Saved entries

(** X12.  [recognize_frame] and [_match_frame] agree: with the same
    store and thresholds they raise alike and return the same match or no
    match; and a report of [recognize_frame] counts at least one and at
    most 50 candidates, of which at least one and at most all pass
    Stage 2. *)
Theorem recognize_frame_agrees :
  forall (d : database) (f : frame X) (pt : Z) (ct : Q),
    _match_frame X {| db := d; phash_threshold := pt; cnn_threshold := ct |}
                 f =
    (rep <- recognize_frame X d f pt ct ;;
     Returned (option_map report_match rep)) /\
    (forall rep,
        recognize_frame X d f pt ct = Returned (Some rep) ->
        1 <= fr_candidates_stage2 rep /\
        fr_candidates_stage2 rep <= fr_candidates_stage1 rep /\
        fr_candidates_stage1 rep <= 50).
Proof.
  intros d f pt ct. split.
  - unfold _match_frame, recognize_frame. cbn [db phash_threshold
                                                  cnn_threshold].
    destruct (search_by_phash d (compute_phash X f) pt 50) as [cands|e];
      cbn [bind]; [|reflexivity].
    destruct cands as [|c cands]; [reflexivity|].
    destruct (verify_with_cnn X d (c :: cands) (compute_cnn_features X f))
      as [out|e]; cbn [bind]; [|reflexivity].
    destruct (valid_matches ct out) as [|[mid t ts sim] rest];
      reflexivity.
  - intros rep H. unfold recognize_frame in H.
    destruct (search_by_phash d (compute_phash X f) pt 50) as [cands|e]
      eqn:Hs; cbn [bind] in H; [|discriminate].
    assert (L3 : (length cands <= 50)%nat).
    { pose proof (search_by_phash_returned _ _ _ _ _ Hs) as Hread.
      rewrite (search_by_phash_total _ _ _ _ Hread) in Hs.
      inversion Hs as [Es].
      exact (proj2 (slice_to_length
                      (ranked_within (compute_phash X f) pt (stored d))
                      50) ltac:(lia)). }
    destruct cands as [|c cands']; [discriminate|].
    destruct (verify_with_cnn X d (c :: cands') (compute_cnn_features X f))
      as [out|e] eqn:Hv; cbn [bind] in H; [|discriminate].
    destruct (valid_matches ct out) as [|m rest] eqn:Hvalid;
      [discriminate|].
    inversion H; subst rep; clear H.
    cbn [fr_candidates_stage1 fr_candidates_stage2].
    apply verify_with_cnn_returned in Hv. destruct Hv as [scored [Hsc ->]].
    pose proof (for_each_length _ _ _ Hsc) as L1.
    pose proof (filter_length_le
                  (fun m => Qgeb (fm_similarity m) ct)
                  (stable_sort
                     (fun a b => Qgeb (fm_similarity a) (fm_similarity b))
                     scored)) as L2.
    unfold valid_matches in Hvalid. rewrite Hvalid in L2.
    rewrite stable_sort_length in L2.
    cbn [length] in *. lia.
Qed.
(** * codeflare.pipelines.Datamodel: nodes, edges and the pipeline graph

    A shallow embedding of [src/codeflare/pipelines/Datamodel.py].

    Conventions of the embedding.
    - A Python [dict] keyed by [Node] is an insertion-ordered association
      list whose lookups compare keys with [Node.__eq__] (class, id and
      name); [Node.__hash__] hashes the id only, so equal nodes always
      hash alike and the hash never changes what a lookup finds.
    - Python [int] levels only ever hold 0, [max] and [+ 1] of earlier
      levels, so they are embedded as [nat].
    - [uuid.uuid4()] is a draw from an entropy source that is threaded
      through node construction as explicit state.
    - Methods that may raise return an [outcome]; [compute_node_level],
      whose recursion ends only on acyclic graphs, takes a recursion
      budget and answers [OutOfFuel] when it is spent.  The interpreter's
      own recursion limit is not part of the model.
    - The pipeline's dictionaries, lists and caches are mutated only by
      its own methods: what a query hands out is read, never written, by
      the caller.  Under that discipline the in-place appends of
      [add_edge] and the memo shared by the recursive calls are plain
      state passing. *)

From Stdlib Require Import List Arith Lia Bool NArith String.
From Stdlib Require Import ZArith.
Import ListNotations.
--
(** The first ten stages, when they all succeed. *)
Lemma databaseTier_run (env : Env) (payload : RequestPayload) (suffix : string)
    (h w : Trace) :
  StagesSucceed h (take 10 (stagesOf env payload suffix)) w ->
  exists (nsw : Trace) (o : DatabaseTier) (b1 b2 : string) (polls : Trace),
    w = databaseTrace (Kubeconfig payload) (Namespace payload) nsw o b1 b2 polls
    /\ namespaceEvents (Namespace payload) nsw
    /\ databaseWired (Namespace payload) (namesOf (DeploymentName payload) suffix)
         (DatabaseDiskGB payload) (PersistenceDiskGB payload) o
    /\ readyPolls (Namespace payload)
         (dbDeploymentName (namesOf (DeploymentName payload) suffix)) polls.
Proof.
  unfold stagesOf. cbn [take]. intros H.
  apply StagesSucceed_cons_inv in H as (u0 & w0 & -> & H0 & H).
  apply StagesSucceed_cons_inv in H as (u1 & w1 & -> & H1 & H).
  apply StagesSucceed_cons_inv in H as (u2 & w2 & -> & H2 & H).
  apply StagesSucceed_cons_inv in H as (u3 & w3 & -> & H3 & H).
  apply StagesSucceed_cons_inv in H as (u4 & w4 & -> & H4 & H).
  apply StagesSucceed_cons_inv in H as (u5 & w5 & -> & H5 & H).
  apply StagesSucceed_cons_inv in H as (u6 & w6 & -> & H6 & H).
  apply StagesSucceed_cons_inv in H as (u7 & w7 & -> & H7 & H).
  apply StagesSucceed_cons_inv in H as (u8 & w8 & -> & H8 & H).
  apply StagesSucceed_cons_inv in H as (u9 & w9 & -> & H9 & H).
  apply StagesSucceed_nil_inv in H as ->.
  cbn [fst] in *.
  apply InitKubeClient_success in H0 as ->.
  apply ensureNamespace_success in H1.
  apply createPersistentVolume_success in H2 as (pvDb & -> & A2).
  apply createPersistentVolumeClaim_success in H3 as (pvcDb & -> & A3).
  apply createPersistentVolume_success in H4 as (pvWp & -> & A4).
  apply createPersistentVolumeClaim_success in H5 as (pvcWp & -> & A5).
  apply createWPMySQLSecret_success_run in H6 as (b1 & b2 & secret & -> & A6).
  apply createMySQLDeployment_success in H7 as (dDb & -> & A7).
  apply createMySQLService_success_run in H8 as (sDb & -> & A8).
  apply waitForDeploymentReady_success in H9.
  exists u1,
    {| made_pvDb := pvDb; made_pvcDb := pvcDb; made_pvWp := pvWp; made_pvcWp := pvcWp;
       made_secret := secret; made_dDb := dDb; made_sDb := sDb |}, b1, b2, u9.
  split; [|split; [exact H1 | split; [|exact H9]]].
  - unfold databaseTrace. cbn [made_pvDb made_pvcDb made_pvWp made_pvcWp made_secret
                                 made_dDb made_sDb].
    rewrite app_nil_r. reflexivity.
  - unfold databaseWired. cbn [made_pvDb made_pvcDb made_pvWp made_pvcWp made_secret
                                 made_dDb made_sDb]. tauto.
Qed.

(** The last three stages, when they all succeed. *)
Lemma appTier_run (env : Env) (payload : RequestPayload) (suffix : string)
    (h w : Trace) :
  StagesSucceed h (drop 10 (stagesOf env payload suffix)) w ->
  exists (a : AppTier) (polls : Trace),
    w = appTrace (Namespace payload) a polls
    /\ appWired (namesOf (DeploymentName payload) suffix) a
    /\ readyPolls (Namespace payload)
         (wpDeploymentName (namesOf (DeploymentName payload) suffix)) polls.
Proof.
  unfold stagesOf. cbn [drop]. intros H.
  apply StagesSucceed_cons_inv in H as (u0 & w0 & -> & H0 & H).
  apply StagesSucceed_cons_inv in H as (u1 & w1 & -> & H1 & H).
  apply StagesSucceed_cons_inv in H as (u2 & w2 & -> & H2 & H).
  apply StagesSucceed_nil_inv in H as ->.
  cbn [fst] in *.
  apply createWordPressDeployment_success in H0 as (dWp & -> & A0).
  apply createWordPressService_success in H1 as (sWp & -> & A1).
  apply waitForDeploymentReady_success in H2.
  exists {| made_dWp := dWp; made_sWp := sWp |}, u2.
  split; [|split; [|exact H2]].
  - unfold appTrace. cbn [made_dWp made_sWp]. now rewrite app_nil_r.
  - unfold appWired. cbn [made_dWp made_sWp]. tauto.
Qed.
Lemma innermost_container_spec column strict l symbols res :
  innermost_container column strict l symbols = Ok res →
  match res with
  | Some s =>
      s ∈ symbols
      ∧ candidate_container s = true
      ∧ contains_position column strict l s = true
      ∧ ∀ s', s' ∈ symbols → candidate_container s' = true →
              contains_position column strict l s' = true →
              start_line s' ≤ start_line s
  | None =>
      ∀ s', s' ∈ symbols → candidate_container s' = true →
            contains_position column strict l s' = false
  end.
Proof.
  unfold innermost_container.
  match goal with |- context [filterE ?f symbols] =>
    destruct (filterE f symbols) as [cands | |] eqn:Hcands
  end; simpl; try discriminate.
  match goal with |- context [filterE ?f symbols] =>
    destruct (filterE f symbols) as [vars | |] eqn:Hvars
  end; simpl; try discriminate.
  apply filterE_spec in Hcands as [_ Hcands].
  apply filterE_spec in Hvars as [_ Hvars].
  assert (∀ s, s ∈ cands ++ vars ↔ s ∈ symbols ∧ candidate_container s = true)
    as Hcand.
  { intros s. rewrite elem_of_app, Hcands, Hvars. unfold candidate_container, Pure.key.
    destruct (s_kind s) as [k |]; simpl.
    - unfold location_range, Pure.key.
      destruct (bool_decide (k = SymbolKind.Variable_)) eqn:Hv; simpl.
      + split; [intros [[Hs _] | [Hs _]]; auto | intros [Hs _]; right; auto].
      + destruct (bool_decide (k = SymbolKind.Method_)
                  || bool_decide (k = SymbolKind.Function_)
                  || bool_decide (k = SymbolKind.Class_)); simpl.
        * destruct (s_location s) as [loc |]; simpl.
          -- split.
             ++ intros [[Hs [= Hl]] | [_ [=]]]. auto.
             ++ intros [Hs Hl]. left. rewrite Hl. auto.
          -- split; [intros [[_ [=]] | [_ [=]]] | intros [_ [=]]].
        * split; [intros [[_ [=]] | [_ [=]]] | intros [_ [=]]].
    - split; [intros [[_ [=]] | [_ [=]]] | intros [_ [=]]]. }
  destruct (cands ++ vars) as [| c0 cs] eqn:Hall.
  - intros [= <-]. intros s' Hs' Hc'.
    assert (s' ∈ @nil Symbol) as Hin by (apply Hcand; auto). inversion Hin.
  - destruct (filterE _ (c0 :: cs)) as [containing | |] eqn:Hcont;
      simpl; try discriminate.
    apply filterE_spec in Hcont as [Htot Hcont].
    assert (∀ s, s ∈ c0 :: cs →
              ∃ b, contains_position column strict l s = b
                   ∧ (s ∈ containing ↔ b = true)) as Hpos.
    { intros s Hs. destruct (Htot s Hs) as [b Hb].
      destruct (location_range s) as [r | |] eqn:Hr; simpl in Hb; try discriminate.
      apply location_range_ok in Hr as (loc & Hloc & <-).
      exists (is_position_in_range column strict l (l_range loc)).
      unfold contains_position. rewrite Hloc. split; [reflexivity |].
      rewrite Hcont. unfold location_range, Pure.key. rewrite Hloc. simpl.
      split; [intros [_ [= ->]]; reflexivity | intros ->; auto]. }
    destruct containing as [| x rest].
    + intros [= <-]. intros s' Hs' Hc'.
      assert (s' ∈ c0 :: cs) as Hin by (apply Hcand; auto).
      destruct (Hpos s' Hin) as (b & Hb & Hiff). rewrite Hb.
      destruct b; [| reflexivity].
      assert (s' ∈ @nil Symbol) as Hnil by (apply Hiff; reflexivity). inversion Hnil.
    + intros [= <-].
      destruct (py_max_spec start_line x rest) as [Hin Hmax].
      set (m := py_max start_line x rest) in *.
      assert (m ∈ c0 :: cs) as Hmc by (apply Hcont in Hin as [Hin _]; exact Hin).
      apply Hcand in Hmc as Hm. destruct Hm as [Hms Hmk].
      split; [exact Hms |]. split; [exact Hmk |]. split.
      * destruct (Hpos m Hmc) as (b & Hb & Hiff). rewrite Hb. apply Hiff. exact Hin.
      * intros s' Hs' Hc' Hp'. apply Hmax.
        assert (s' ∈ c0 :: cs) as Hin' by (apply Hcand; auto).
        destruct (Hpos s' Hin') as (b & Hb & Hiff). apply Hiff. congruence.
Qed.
---
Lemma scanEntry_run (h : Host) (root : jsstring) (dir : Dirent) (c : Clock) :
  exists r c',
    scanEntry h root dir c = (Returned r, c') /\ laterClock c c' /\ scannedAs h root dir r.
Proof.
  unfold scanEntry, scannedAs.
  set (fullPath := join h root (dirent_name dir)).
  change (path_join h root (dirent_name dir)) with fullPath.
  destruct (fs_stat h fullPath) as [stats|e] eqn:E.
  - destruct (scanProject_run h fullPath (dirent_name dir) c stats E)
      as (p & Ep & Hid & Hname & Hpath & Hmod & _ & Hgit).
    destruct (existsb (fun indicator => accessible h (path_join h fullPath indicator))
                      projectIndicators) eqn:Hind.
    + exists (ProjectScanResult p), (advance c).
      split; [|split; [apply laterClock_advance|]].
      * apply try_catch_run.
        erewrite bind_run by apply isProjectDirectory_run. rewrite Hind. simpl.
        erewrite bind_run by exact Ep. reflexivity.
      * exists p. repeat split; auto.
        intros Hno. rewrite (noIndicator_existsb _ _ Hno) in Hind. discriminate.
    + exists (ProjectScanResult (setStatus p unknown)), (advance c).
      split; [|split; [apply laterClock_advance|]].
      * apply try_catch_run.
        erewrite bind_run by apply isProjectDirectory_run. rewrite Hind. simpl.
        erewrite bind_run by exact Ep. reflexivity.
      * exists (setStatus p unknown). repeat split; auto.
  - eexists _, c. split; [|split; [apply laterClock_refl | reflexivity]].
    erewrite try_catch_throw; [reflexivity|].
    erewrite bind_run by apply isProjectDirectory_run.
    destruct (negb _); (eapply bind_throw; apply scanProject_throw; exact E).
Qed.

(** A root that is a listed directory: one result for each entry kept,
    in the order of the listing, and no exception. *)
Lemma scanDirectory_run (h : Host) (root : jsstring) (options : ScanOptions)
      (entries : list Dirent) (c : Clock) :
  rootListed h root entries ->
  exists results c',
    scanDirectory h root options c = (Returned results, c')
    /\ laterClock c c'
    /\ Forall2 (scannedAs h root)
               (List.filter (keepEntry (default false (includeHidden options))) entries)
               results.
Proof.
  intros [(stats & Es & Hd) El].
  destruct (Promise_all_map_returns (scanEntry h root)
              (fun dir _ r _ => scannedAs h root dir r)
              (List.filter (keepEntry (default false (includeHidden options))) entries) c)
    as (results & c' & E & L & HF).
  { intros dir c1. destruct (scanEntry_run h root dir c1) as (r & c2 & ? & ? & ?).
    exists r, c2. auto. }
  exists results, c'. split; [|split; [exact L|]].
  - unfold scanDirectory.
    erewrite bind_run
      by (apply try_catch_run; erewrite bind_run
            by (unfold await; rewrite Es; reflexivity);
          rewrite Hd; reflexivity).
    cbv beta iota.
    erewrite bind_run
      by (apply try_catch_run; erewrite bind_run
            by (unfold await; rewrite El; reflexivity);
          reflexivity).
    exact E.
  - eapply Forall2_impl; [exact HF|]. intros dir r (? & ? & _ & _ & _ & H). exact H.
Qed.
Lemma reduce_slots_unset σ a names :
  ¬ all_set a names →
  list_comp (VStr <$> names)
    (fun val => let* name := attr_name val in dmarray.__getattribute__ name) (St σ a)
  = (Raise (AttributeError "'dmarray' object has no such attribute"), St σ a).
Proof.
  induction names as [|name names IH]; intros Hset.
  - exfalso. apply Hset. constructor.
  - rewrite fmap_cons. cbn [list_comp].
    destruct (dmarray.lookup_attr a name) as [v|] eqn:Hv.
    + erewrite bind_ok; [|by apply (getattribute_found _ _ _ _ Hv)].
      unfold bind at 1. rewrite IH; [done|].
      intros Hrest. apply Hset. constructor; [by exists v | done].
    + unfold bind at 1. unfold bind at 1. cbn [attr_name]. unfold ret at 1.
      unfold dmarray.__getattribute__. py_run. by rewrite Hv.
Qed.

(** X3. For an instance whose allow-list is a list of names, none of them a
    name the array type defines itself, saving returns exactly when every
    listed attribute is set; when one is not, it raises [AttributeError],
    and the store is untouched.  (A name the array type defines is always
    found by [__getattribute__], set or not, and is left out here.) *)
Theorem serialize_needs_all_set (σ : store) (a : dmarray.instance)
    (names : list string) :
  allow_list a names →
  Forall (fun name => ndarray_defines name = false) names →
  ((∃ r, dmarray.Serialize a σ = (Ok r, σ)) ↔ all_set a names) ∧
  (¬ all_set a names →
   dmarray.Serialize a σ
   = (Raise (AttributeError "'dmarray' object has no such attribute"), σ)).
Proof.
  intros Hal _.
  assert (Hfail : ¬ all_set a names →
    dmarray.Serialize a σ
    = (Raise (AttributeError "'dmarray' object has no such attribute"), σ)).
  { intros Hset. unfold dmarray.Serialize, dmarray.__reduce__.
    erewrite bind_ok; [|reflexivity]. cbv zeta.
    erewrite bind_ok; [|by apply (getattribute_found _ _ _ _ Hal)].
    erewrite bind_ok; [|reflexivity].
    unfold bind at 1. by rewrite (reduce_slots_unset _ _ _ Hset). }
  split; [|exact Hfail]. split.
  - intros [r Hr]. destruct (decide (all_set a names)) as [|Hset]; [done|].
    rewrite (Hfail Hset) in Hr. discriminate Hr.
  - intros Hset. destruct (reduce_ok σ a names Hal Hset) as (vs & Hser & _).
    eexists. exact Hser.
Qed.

**About this exercise**
Repeat exactly the lines above from the one with "with the same" up to and including the one with "(ranked_within (compute_phash X". No other line belongs in the reply.

**Solution for this exercise**
(** X12.  [recognize_frame] and [_match_frame] agree: with the same
    store and thresholds they raise alike and return the same match or no
    match; and a report of [recognize_frame] counts at least one and at
    most 50 candidates, of which at least one and at most all pass
    Stage 2. *)
Theorem recognize_frame_agrees :
  forall (d : database) (f : frame X) (pt : Z) (ct : Q),
    _match_frame X {| db := d; phash_threshold := pt; cnn_threshold := ct |}
                 f =
    (rep <- recognize_frame X d f pt ct ;;
     Returned (option_map report_match rep)) /\
    (forall rep,
        recognize_frame X d f pt ct = Returned (Some rep) ->
        1 <= fr_candidates_stage2 rep /\
        fr_candidates_stage2 rep <= fr_candidates_stage1 rep /\
        fr_candidates_stage1 rep <= 50).
Proof.
  intros d f pt ct. split.
  - unfold _match_frame, recognize_frame. cbn [db phash_threshold
                                                  cnn_threshold].
    destruct (search_by_phash d (compute_phash X f) pt 50) as [cands|e];
      cbn [bind]; [|reflexivity].
    destruct cands as [|c cands]; [reflexivity|].
    destruct (verify_with_cnn X d (c :: cands) (compute_cnn_features X f))
      as [out|e]; cbn [bind]; [|reflexivity].
    destruct (valid_matches ct out) as [|[mid t ts sim] rest];
      reflexivity.
  - intros rep H. unfold recognize_frame in H.
    destruct (search_by_phash d (compute_phash X f) pt 50) as [cands|e]
      eqn:Hs; cbn [bind] in H; [|discriminate].
    assert (L3 : (length cands <= 50)%nat).
    { pose proof (search_by_phash_returned _ _ _ _ _ Hs) as Hread.
      rewrite (search_by_phash_total _ _ _ _ Hread) in Hs.
      inversion Hs as [Es].
      exact (proj2 (slice_to_length
                      (ranked_within (compute_phash X f) pt (stored d))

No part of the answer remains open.